### Your task
Output exactly the lines between the line that contains "(incoming_messages r) (records_to_ack" and the last line of the material, counting both.
--- START ---
Definition dtls_aead_sequence (ssl : SSL) (num : Z) : option Z :=
  if version (config ssl) =? 0 then Some num else
  v ← ssl_protocol_version ssl;
  Some (if TLS1_3_VERSION <=? v then sequence_of num else num).

Definition use_dtls13_record_header (ssl : SSL) (epoch : Z) : option bool :=
  if version (config ssl) =? 0 then Some false else
  v ← ssl_protocol_version ssl;
  Some ((TLS1_2_VERSION <? v) && (0 <? epoch)).

(** ** Parsing *)

(** A pointer to one of the three read epochs. *)
Inductive epoch_ref := current_epoch | following_epoch | previous_epoch.

Definition ref_epoch (ssl : SSL) (r : epoch_ref) : option ReadEpoch :=
  match r with
  | current_epoch => Some (read_epoch (reading ssl))
  | following_epoch => next_read_epoch (reading ssl)
  | previous_epoch => option_map fst (prev_read_epoch (reading ssl))
  end.

Definition with_epochs (ssl : SSL) (read : ReadEpoch) (next : option ReadEpoch) (prev : option (ReadEpoch * Z)) : SSL :=
  let r := reading ssl in
  with_reading ssl (mk_read (has_change_cipher_spec r) (handshake_read_overflow r) (handshake_read_seq r) read next prev
    (incoming_messages r) (records_to_ack r)).

Record ParsedDTLSRecord := mk_parsed { pr_read_epoch : option epoch_ref; pr_number : Z; pr_header : list Z; pr_body : list Z; pr_type : Z; pr_version : Z }.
--- END ---
### Task answer
    (incoming_messages r) (records_to_ack r)).

Record ParsedDTLSRecord := mk_parsed { pr_read_epoch : option epoch_ref; pr_number : Z; pr_header : list Z; pr_body : list Z; pr_type : Z; pr_version : Z }.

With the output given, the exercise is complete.